Inference in Simple Linear Regression

Inference in Simple Linear Regression

• Fact : Under normal regression model $$(b_0,b_1)$$ and $$SSE$$ are independently distributed and
$$\frac{b_0 - \beta_0}{s(b_0)} \sim t_{n-2}$$, $$\qquad \frac{b_1 - \beta_1}{s(b_1)} \sim t_{n-2}$$, $$\qquad SSE \sim \sigma^2 \chi_{n-2}^2$$.

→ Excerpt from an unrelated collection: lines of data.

(** * MergeTranslationFiles.py: width merging by surgical text patching

    A shallow embedding of [src/MergeTranslationFiles.py].  The program is
    driven by eight regular expressions; they are kept here as data, in a
    small regular-expression syntax, and run by a backtracking matcher that
    follows the search order of Python's [re] module (alternatives left to
    right, greedy repetition longest first, lazy repetition shortest first,
    [search] and [finditer] leftmost first).  The two functions of the
    program are then transcribed statement by statement on top of it.

    Text is a list of characters; a character is a code point below 256
    (the Latin-1 range of the decoded file). *)

From stdpp Require Import gmap strings list.
From Stdlib Require Import Ascii.
From Stdlib Require DecimalString.

Local Open Scope nat_scope.
Local Open Scope list_scope.

(** ** Text *)

Definition text := list ascii.

(** The double quote character. *)
Definition dq : ascii := "034"%char.
(** Line feed. *)
Definition lf : ascii := "010"%char.

Definition lit (s : string) : text := String.list_ascii_of_string s.
Arguments lit s%_string.

(** [xml s] reads [s] with every apostrophe standing for a double quote, so
    that documents can be written down legibly. *)
Definition xml (s : string) : text :=
  map (fun c => if Ascii.eqb c "'"%char then dq else c) (lit s).
Arguments xml s%_string.

(** Python's [s[i:j]] for [0 <= i]. *)
Definition slice (s : text) (i j : nat) : text := take (j - i) (drop i s).

(** ** Character classes of Python's [re] on [str] patterns *)

Definition in_range (lo hi : nat) (c : ascii) : bool :=
  (lo <=? nat_of_ascii c) && (nat_of_ascii c <=? hi).

(** [\w]: alphanumeric or underscore. *)
Definition is_word (c : ascii) : bool :=
  in_range 48 57 c || in_range 65 90 c || in_range 95 95 c ||
  in_range 97 122 c || in_range 170 170 c || in_range 178 179 c ||
  in_range 181 181 c || in_range 185 186 c || in_range 188 190 c ||
  in_range 192 214 c || in_range 216 246 c || in_range 248 255 c.

(** [\s]: whitespace. *)
Definition is_space (c : ascii) : bool :=
  in_range 9 13 c || in_range 28 32 c || in_range 133 133 c ||
  in_range 160 160 c.

Definition word_opt (o : option ascii) : bool :=
  match o with Some c => is_word c | None => false end.

(** [\b] holds between [p] and [n] when exactly one side is a word
    character; the outside of the string counts as a non-word. *)
Definition boundary (p n : option ascii) : bool := xorb (word_opt p) (word_opt n).

(** ** Regular expressions *)

Inductive cclass :=
| CNot (c : ascii)   (* [^c] *)
| CSpace.            (* \s   *)

Definition cls (k : cclass) (c : ascii) : bool :=
  match k with
  | CNot x => negb (Ascii.eqb c x)
  | CSpace => is_space c
  end.

Inductive re :=
| Str (s : text)         (* literal text            *)
| Bnd                    (* \b                      *)
| Eos                    (* $                       *)
| Star (k : cclass)      (* k*   greedy             *)
| Plus (k : cclass)      (* k+   greedy             *)
| LStar (k : cclass)     (* k*?  lazy               *)
| Opt (r : re)           (* r?   greedy             *)
| Cat (r1 r2 : re)       (* r1 r2                   *)
| Alt (r1 r2 : re)       (* r1|r2                   *)
| Grp (i : nat) (r : re). (* capturing group number i *)

Infix "+>" := Cat (at level 60, right associativity).

(** ** The matcher *)

(** A position in the subject: offset, character before it, text after it. *)
Record cursor := Cursor { pos : nat; prev : option ascii; rest : text }.

(** Spans of the capturing groups, most recent first. *)
Definition caps := list (nat * (nat * nat)).

Definition cont := cursor -> caps -> option (cursor * caps).

Definition orelse {A} (x y : option A) : option A :=
  match x with Some _ => x | None => y end.

Fixpoint eat (s : text) (c : cursor) : option cursor :=
  match s with
  | [] => Some c
  | a :: s' =>
      match rest c with
      | b :: r' =>
          if Ascii.eqb a b then eat s' (Cursor (S (pos c)) (Some b) r') else None
      | [] => None
      end
  end.

(** Greedy repetition: take one more character first, fall back to stopping. *)
Fixpoint star_greedy {A} (p : ascii -> bool) (n : nat) (pv : option ascii)
    (r : text) (k : cursor -> option A) : option A :=
  match r with
  | b :: r' =>
      if p b then orelse (star_greedy p (S n) (Some b) r' k) (k (Cursor n pv r))
      else k (Cursor n pv r)
  | [] => k (Cursor n pv [])
  end.

(** Lazy repetition: stop first, fall back to taking one more character. *)
Fixpoint star_lazy {A} (p : ascii -> bool) (n : nat) (pv : option ascii)
    (r : text) (k : cursor -> option A) : option A :=
  match r with
  | b :: r' =>
      if p b then orelse (k (Cursor n pv r)) (star_lazy p (S n) (Some b) r' k)
      else k (Cursor n pv r)
  | [] => k (Cursor n pv [])
  end.

Definition at_eos (r : text) : bool :=
  match r with
  | [] => true
  | [c] => Ascii.eqb c lf
  | _ => false
  end.

Fixpoint exec (r : re) (c : cursor) (cs : caps) (k : cont) : option (cursor * caps) :=
  match r with
  | Str s => match eat s c with Some c' => k c' cs | None => None end
  | Bnd => if boundary (prev c) (head (rest c)) then k c cs else None
  | Eos => if at_eos (rest c) then k c cs else None
  | Star p => star_greedy (cls p) (pos c) (prev c) (rest c) (fun c' => k c' cs)
  | Plus p =>
      match rest c with
      | b :: r' =>
          if cls p b
          then star_greedy (cls p) (S (pos c)) (Some b) r' (fun c' => k c' cs)
          else None
      | [] => None
      end
  | LStar p => star_lazy (cls p) (pos c) (prev c) (rest c) (fun c' => k c' cs)
  | Opt r1 => orelse (exec r1 c cs k) (k c cs)
  | Cat r1 r2 => exec r1 c cs (fun c' cs' => exec r2 c' cs' k)
  | Alt r1 r2 => orelse (exec r1 c cs k) (exec r2 c cs k)
  | Grp i r1 => exec r1 c cs (fun c' cs' => k c' ((i, (pos c, pos c')) :: cs'))
  end.

Definition accept : cont := fun c cs => Some (c, cs).

(** ** Match objects and the functions of [re] the program calls *)

Record mobj := Match { m_start : nat; m_end : nat; m_caps : caps }.

Definition try_at (r : re) (c : cursor) : option mobj :=
  match exec r c [] accept with
  | Some (c', cs) => Some (Match (pos c) (pos c') cs)
  | None => None
  end.

(** [pattern.match(s)] *)
Definition re_match (r : re) (s : text) : option mobj :=
  try_at r (Cursor 0 None s).

Fixpoint search_at (r : re) (n : nat) (pv : option ascii) (rs : text) : option mobj :=
  match try_at r (Cursor n pv rs) with
  | Some m => Some m
  | None =>
      match rs with
      | b :: rs' => search_at r (S n) (Some b) rs'
      | [] => None
      end
  end.

(** [pattern.search(s)] *)
Definition re_search (r : re) (s : text) : option mobj := search_at r 0 None s.

(** [pattern.finditer(s)].  After a match of [n > 0] characters the scan
    resumes at its end; [skip] counts the characters of the match still to
    be passed.  (An empty match just moves on by one character; the token
    pattern of the program has no empty match.) *)
Fixpoint finditer_at (r : re) (skip n : nat) (pv : option ascii) (rs : text) : list mobj :=
  match skip with
  | S k =>
      match rs with
      | b :: rs' => finditer_at r k (S n) (Some b) rs'
      | [] => []
      end
  | O =>
      match try_at r (Cursor n pv rs) with
      | Some m =>
          m :: match rs with
               | b :: rs' => finditer_at r (m_end m - n - 1) (S n) (Some b) rs'
               | [] => []
               end
      | None =>
          match rs with
          | b :: rs' => finditer_at r 0 (S n) (Some b) rs'
          | [] => []
          end
      end
  end.

Definition finditer (r : re) (s : text) : list mobj := finditer_at r 0 0 None s.

(** [m.group(0)] *)
Definition group0 (s : text) (m : mobj) : text := slice s (m_start m) (m_end m).

Fixpoint cap_lookup (i : nat) (cs : caps) : option (nat * nat) :=
  match cs with
  | [] => None
  | (j, sp) :: cs' => if Nat.eqb i j then Some sp else cap_lookup i cs'
  end.

(** [m.group(i)]; a group that did not take part yields the empty text here
    (the program only reads groups of patterns in which they always do). *)
Definition group (s : text) (m : mobj) (i : nat) : text :=
  match cap_lookup i (m_caps m) with
  | Some (a, b) => slice s a b
  | None => []
  end.

(** [pattern.sub(repl, s, count=1)] with a function [repl]. *)
Definition re_sub1 (r : re) (repl : mobj -> text) (s : text) : text :=
  match re_search r s with
  | Some m => take (m_start m) s ++ repl m ++ drop (m_end m) s
  | None => s
  end.

(** ** The patterns of the program *)

(** The patterns are quoted below with an apostrophe in place of each
    double quote.

    [<Group\b[^>]*\bId='([^']+)'[^>]*>]; [g] is the number of its group,
    1 on its own and 2 inside the token pattern. *)
Definition group_open_pat (g : nat) : re :=
  Str (lit "<Group") +> Bnd +> Star (CNot ">") +> Bnd +> Str (lit "Id=" ++ [dq]) +>
  Grp g (Plus (CNot dq)) +> Str [dq] +> Star (CNot ">") +> Str (lit ">").

Definition group_open_re : re := group_open_pat 1.

(** [</Group>] *)
Definition group_close_re : re := Str (lit "</Group>").

(** [<LocalizedString\b[^>]*?/?>] *)
Definition ls_tag_re : re :=
  Str (lit "<LocalizedString") +> Bnd +> LStar (CNot ">") +> Opt (Str (lit "/")) +>
  Str (lit ">").

(** [\bId='( [^']* )'], without the blanks *)
Definition id_attr_re : re :=
  Bnd +> Str (lit "Id=" ++ [dq]) +> Grp 1 (Star (CNot dq)) +> Str [dq].

(** [\bWidth='( [^']* )'], without the blanks *)
Definition width_attr_re : re :=
  Bnd +> Str (lit "Width=" ++ [dq]) +> Grp 1 (Star (CNot dq)) +> Str [dq].

(** [(<Group...>|</Group>|<LocalizedString...>)] *)
Definition token_re : re :=
  Grp 1 (Alt (group_open_pat 2) (Alt group_close_re ls_tag_re)).

(** [\bHeight='] *)
Definition height_re : re := Bnd +> Str (lit "Height=" ++ [dq]).

(** [\s*/?>\s*$] *)
Definition close_re : re :=
  Star CSpace +> Opt (Str (lit "/")) +> Str (lit ">") +> Star CSpace +> Eos.

(** ** [build_width_map]: the reference scanner *)

Abbreviation width_table := (gmap (text * text) text).

(** Loop state of the scanner: [current_group] and [width_map]. *)
Record scan_state := ScanState {
  s_group : option text;
  s_map : width_table
}.

(** One iteration of the loop over [token_re.finditer(ref_text)]. *)
Definition scan_step (ref_text : text) (st : scan_state) (m : mobj) : scan_state :=
  let token := group0 ref_text m in
  match re_match group_open_re token with
  | Some gopen => ScanState (Some (group token gopen 1)) (s_map st)
  | None =>
      match re_match group_close_re token with
      | Some _ => ScanState None (s_map st)
      | None =>
          match re_match ls_tag_re token, s_group st with
          | Some _, Some current_group =>
              let tag := token in
              match re_search id_attr_re tag with
              | None => st
              | Some id_m =>
                  let loc_id := group tag id_m 1 in
                  match re_search width_attr_re tag with
                  | None => st
                  | Some w_m =>
                      let width := group tag w_m 1 in
                      ScanState (s_group st)
                        (<[(current_group, loc_id) := width]> (s_map st))
                  end
              end
          | _, _ => st
          end
      end
  end.

(** The scanner on the text of the reference file. *)
Definition build_width_map_text (ref_text : text) : width_table :=
  s_map (fold_left (scan_step ref_text) (finditer token_re ref_text)
           (ScanState None ∅)).

(** ** [apply_widths_surgically]: the patcher *)

(** Loop state of the patcher. *)
Record patch_state := PatchState {
  out_parts : list text;
  last_idx : nat;
  current_group : option text;
  updated_count : nat
}.
(** * Offline asset persistence and the application-shell service worker

    A shallow embedding of the two parts of the video PWA that keep it
    usable offline:

    - [Downloads]: the OPFS-backed download tab of the application
      component (the [ls] helper, [writeFileToOPFS], [readFileFromOPFS],
      [deleteFromOPFS], the mount effect of [TabDownloads], [handleAdd]
      and [handleRemove]);
    - [ServiceWorker]: [service-worker.js] (install, activate and the
      fetch listener).

    Asynchronous code is embedded sequentially: every [await] is a bind of
    a state-and-exception monad over the browser state the code touches. *)

From Stdlib Require Import ZArith Strings.Byte Strings.Ascii Sorting.Sorted.
From stdpp Require Import gmap strings list fin_maps.

Open Scope string_scope.
Open Scope list_scope.

(** ** Exceptions and results shared by both parts *)

(** The DOMException / Error kinds the modelled browser calls reject with. *)
Inductive Exn : Type :=
  | AbortError
  | NotFoundError
  | NotReadableError
  | TypeError
  | InvalidStateError.

(** [e.name] *)
Definition exn_name (e : Exn) : string :=
  match e with
  | AbortError => "AbortError"
  | NotFoundError => "NotFoundError"
  | NotReadableError => "NotReadableError"
  | TypeError => "TypeError"
  | InvalidStateError => "InvalidStateError"
  end.

Inductive Result (A : Type) : Type :=
  | Ok (a : A)
  | Throw (e : Exn).
Arguments Ok {A} a.
Arguments Throw {A} e.

Definition is_ok {A : Type} (r : Result A) : bool :=
  match r with Ok _ => true | Throw _ => false end.

(** JavaScript's [a ?? b] on a possibly undefined left operand. *)
Definition nullish {A : Type} (a : option A) (b : A) : A :=
  match a with Some x => x | None => b end.

(** ** The monad of asynchronous code: state plus exceptions.
    A rejected promise keeps the effects performed before the rejection. *)
Section Async.
Context {S : Type}.

Definition M (A : Type) : Type := S -> Result A * S.

Definition ret {A : Type} (a : A) : M A := fun w => (Ok a, w).

Definition bind {A B : Type} (m : M A) (k : A -> M B) : M B :=
  fun w =>
    match m w with
    | (Ok a, w') => k a w'
    | (Throw e, w') => (Throw e, w')
    end.

Definition throw {A : Type} (e : Exn) : M A := fun w => (Throw e, w).

(** [try { m } catch (e) { handler e }] *)
Definition try_catch {A : Type} (m : M A) (handler : Exn -> M A) : M A :=
  fun w =>
    match m w with
    | (Ok a, w') => (Ok a, w')
    | (Throw e, w') => handler e w'
    end.

Definition gets {A : Type} (f : S -> A) : M A := fun w => (Ok (f w), w).

Definition modify (f : S -> S) : M unit := fun w => (Ok tt, f w).

(** A promise that nobody awaits and that has no handler: what it does
    happens, its rejection is lost. *)
Definition unawaited {A : Type} (m : M A) : M unit := fun w => (Ok tt, (m w).2).
End Async.
Arguments M S A : clear implicits.

Notation "'let*' x ':=' m 'in' k" := (bind m (fun x => k))
  (at level 10, x name, m at level 100, k at level 200).
Notation "m ';;;' k" := (bind m (fun _ => k))
  (at level 100, k at level 200, right associativity).

(** A JavaScript [Map] keeps its keys in first-insertion order; [set] on a
    key that is present replaces the value where it stands. *)
Module JsMap.
Section JsMap.
Context {V : Type}.

Fixpoint set (k : string) (v : V) (m : list (string * V)) : list (string * V) :=
  match m with
  | [] => [(k, v)]
  | (k', v') :: rest =>
      if decide (k' = k) then (k, v) :: rest else (k', v') :: set k v rest
  end.

(** [new Map(entries)] *)
Definition of_entries (entries : list (string * V)) : list (string * V) :=
  foldl (fun m kv => set kv.1 kv.2 m) [] entries.

(** [Array.from(m.values())] *)
Definition values (m : list (string * V)) : list V := m.*2.

Definition keys (m : list (string * V)) : list string := m.*1.

(** [m.get(k)] *)
Fixpoint get (k : string) (m : list (string * V)) : option V :=
  match m with
  | [] => None
  | (k', v') :: rest => if decide (k' = k) then Some v' else get k rest
  end.

(** Every value sits under its own key. *)
Definition keyed_by (key : V -> string) (m : list (string * V)) : Prop :=
  Forall (fun kv => key kv.2 = kv.1) m.
End JsMap.
End JsMap.

(** ** The download tab *)
Module Downloads.

(** A [File]: its name and bytes.  [file_stream_ok] says whether reading
    [file.stream()] to the end succeeds (a picked file can be moved or
    become unreadable after it was picked). *)
Record File : Type := mkFile {
  file_name : string;
  file_bytes : list byte;
  file_stream_ok : bool
}.

(** [file.size] *)
Definition file_size (f : File) : nat := length (file_bytes f).

(** A handle returned by the file picker; [getFile()] rejects when the
    entry is gone. *)
Record FileHandle : Type := mkHandle { getFile_result : option File }.

(** What [window.showOpenFilePicker] resolves to: the user dismisses the
    dialog (AbortError) or picks some files. *)
Inductive PickerOutcome : Type :=
  | PickerDismissed
  | PickerPicked (picks : list FileHandle).

(** [{name, size}] *)
Record MetaRecord : Type := mkMeta { meta_name : string; meta_size : nat }.

(** [{name, size, url}] *)
Record Video : Type := mkVideo { video_name : string; video_size : nat; video_url : nat }.

(** What a [localStorage] key holds: the JSON text of a list of metadata
    records (what [ls.set] writes under the metadata key), the empty
    string, or text that [JSON.parse] rejects. *)
Inductive Stored : Type :=
  | StoredEmpty
  | StoredGarbage
  | StoredJson (records : list MetaRecord).

Inductive ToastKind : Type := success | warn | info.

(** A snapshot of the two durable stores. *)
Record Durable : Type := mkDurable {
  d_opfs : gmap string (list byte);
  d_localStorage : gmap string Stored
}.

(** The browser state seen by the tab.  [opfs_videos] is the content of
    the OPFS directory [videos]; [next_url] numbers the object URLs handed
    out by [URL.createObjectURL]; [history] is a ghost field that records
    the durable stores after each mutation, newest first. *)
Record World : Type := mkWorld {
  hasOPFS : bool;
  pickerSupported : bool;
  opfs_videos : gmap string (list byte);
  localStorage : gmap string Stored;
  videos : list Video;
  opfsAvailable : bool;
  toasts : list (string * ToastKind);
  next_url : nat;
  history : list Durable
}.

Definition durable (w : World) : Durable :=
  mkDurable (opfs_videos w) (localStorage w).

Definition set_opfs_videos (d : gmap string (list byte)) (w : World) : World :=
  mkWorld (hasOPFS w) (pickerSupported w) d (localStorage w)
          (videos w) (opfsAvailable w) (toasts w) (next_url w)
          (mkDurable d (localStorage w) :: history w).

Definition set_localStorage (l : gmap string Stored) (w : World) : World :=
  mkWorld (hasOPFS w) (pickerSupported w) (opfs_videos w) l
          (videos w) (opfsAvailable w) (toasts w) (next_url w)
          (mkDurable (opfs_videos w) l :: history w).

Definition set_videos (v : list Video) (w : World) : World :=
  mkWorld (hasOPFS w) (pickerSupported w) (opfs_videos w) (localStorage w)
          v (opfsAvailable w) (toasts w) (next_url w) (history w).

Definition set_opfsAvailable (b : bool) (w : World) : World :=
  mkWorld (hasOPFS w) (pickerSupported w) (opfs_videos w) (localStorage w)
          (videos w) b (toasts w) (next_url w) (history w).

Definition push_toast (t : string * ToastKind) (w : World) : World :=
  mkWorld (hasOPFS w) (pickerSupported w) (opfs_videos w) (localStorage w)
          (videos w) (opfsAvailable w) (toasts w ++ [t]) (next_url w) (history w).

Definition bump_url (w : World) : World :=
  mkWorld (hasOPFS w) (pickerSupported w) (opfs_videos w) (localStorage w)
          (videos w) (opfsAvailable w) (toasts w) (S (next_url w)) (history w).

(** *** [ls]: JSON over localStorage *)

(** [ls.get(key, fallback)]: the fallback when the key is absent, when the
    raw text is empty (falsy) and when [JSON.parse] throws. *)
Definition ls_get (key : string) (fallback : list MetaRecord) : M World (list MetaRecord) :=
  gets (fun w =>
    match localStorage w !! key with
    | None => fallback
    | Some StoredEmpty => fallback
    | Some StoredGarbage => fallback
    | Some (StoredJson v) => v
    end).

(** [ls.set(key, val)] *)
Definition ls_set (key : string) (val : list MetaRecord) : M World unit :=
  modify (fun w => set_localStorage (<[key := StoredJson val]> (localStorage w)) w).

Definition DL_VIDS_META_KEY : string := "video_downloads_opfs_meta".

Definition showToast (msg : string) (kind : ToastKind) : M World unit :=
  modify (push_toast (msg, kind)).

Definition setVideos (v : list Video) : M World unit := modify (set_videos v).

Definition setOpfsAvailable (b : bool) : M World unit := modify (set_opfsAvailable b).

(** [URL.createObjectURL(file)]: a URL never handed out before. *)
Definition createObjectURL (file : File) : M World nat :=
  fun w => (Ok (next_url w), bump_url w).

(** *** OPFS helpers.
    [getVideosDir] opens the directory [videos] (creating it), which
    succeeds whenever OPFS exists; the directory's entries are
    [opfs_videos]. *)

(** [dir.getFileHandle(name, {create: true})]: an absent entry is created
    empty. *)
Definition getFileHandle_create (name : string) : M World unit :=
  fun w =>
    match opfs_videos w !! name with
    | Some _ => (Ok tt, w)
    | None => (Ok tt, set_opfs_videos (<[name := []]> (opfs_videos w)) w)
    end.

(** [handle.createWritable()] then [file.stream().pipeTo(writable)]: the
    bytes go to a swap file that replaces the entry when the stream closes;
    when the stream errors the writable is aborted and the entry keeps its
    content. *)
Definition pipeTo (file : File) (name : string) : M World unit :=
  fun w =>
    if file_stream_ok file
    then (Ok tt, set_opfs_videos (<[name := file_bytes file]> (opfs_videos w)) w)
    else (Throw NotReadableError, w).
(** C4: when at least two tokens are left after the separators [;] and [,]
    are replaced by spaces, the name is split at blanks and a trailing suffix
    token is taken off, [_parse_author] gives the first of them as [first],
    the last as [surname] and the ones strictly between, joined with single
    spaces, as [middle]; when exactly one token is left it is the [surname],
    and [first] and [middle] are empty. *)
Theorem parse_author_first_middle_surname (full : string) :
  (forall t1 mid tn,
     (pop_suffix (name_parts full)).2 = t1 :: mid ++ [tn] ->
     first (_parse_author full) = t1
     /\ surname (_parse_author full) = tn
     /\ middle (_parse_author full) = Py.join " " mid)
  /\ (forall t,
     (pop_suffix (name_parts full)).2 = [t] ->
     surname (_parse_author full) = t
     /\ first (_parse_author full) = ""
     /\ middle (_parse_author full) = "").
Proof.
  destruct (pop_suffix (name_parts full)) as [sfx parts] eqn:Hpop.
  split.
  - intros t1 mid tn Hparts. cbn [snd] in Hparts.
    assert (Hne : name_parts full <> []).
    { apply pop_suffix_remaining_nonempty. by rewrite Hpop, Hparts. }
    destruct (parse_author_fields full sfx parts Hne Hpop)
      as (_ & Hsurname & Hmany & _).
    destruct (Hmany t1 mid tn Hparts) as [Hfirst Hmiddle].
    repeat split; [done| |done].
    rewrite Hsurname, Hparts. by rewrite last_cons, last_snoc.
  - intros t Hparts. cbn [snd] in Hparts.
    assert (Hne : name_parts full <> []).
    { apply pop_suffix_remaining_nonempty. by rewrite Hpop, Hparts. }
    destruct (parse_author_fields full sfx parts Hne Hpop)
      as (_ & Hsurname & _ & Hone).
    destruct (Hone t Hparts) as [Hfirst Hmiddle].
    repeat split; [|done|done].
    by rewrite Hsurname, Hparts.
Qed.
Inductive Prog (R : Type) : Type :=
| Ret (r : R)
| Do (c : call) (k : answer c -> Prog R).
Arguments Ret {R} r.
Arguments Do {R} c k.

Fixpoint bind {A B} (p : Prog A) (f : A -> Prog B) : Prog B :=
  match p with
  | Ret a => f a
  | Do c k => Do c (fun x => bind (k x) f)
  end.

Definition Async (A : Type) : Type := Prog (completion A).

Definition bindA {A B} (p : Async A) (f : A -> Async B) : Async B :=
  bind p (fun c => match c with Normal a => f a | Throw e => Ret (Throw e) end).

Definition try_catch {A} (body : Async A) (handler : JsError -> Async A) : Async A :=
  bind body (fun c => match c with Normal a => Ret (Normal a) | Throw e => handler e end).

Definition try_finally {A} (body : Async A) (fin : Async unit) : Async A :=
  bind body (fun c =>
  bind fin (fun d => match d with Normal _ => Ret c | Throw e => Ret (Throw e) end)).

Definition perform (c : call) : Async (answer c) := Do c (fun x => Ret (Normal x)).
Definition await (c : call) : Prog (answer c) := Do c (fun x => Ret x).

(** [const { error } = await request; if (error) throw error;] *)
Definition checked (request : Async (Response unit)) : Async unit :=
  bindA request (fun r => match r with Data _ => Ret (Normal tt) | Error e => Ret (Throw e) end).

Record Event := Ev { ev_call : call; ev_answer : answer ev_call }.

Definition Env (S : Type) : Type := forall c : call, S -> answer c * S.

Fixpoint run {S R} (env : Env S) (p : Prog R) (s : S) : list Event * R :=
  match p with
  | Ret r => ([], r)
  | Do c k =>
      let '(x, s') := env c s in
      let '(tr, r) := run env (k x) s' in
      (Ev c x :: tr, r)
  end.

Definition trace_of {S R} (env : Env S) (p : Prog R) (s : S) : list Event :=
  fst (run env p s).
Definition result_of {S R} (env : Env S) (p : Prog R) (s : S) : R :=
  snd (run env p s).

(** *** [handleSubmit] *)

Section Form.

• Confidence interval for $$\beta_0$$ and $$\beta_1$$ : $$100(1-\alpha)\%$$ (two-sided) confidence interval for $$\beta_i$$:
$$(b_i - t(1-\alpha/2;n-2) s(b_i)$$, $$b_i + t(1-\alpha/2;n-2) s(b_i))$$

for $$i=0,1$$, where $$t(1-\alpha/2;n-2)$$ is the $$1-\alpha/2$$ upper cut-off point (or $$(1-\alpha/2)$$ quantile) of $$t_{n-2}$$ distribution; i.e., $$P(t_{n-2} > t(1-\alpha/2;n-2)) = \alpha/2$$.
• Hypothesis tests for $$\beta_0$$ and $$\beta_1$$ : $$H_0 : \beta_i = \beta_{i0}$$ ($$i=0$$ or $$1$$).
Test statistic : $$T_i = \frac{b_i - \beta_{i0}}{s(b_i)}$$.
1. Alternative: $$H_1 : \beta_i > \beta_{i0}$$. Reject $$H_0$$ at level $$\alpha$$ if $$\frac{b_i - \beta_{i0}}{s(b_i)} > t(1-\alpha;n-2)$$. Or if, P-value = $$P(t_{n-2} > T_i^{observed}) < \alpha$$.
2. Alternative: $$H_1 : \beta_i < \beta_{i0}$$. Reject $$H_0$$ at level $$\alpha$$ if $$\frac{b_i - \beta_{i0}}{s(b_i)} < t(\alpha;n-2)$$. Or if, P-value = $$P(t_{n-2} < T_i^{observed}) < \alpha$$.
3. Alternative: $$H_1 : \beta_i \neq \beta_{i0}$$. Reject $$H_0$$ at level $$\alpha$$ if $$|\frac{b_i - \beta_{i0}}{s(b_i)}| > t(1-\alpha/2;n-2)$$. Or if, P-value = $$P(|t_{n-2}| > |T_i^{observed}|) < \alpha$$.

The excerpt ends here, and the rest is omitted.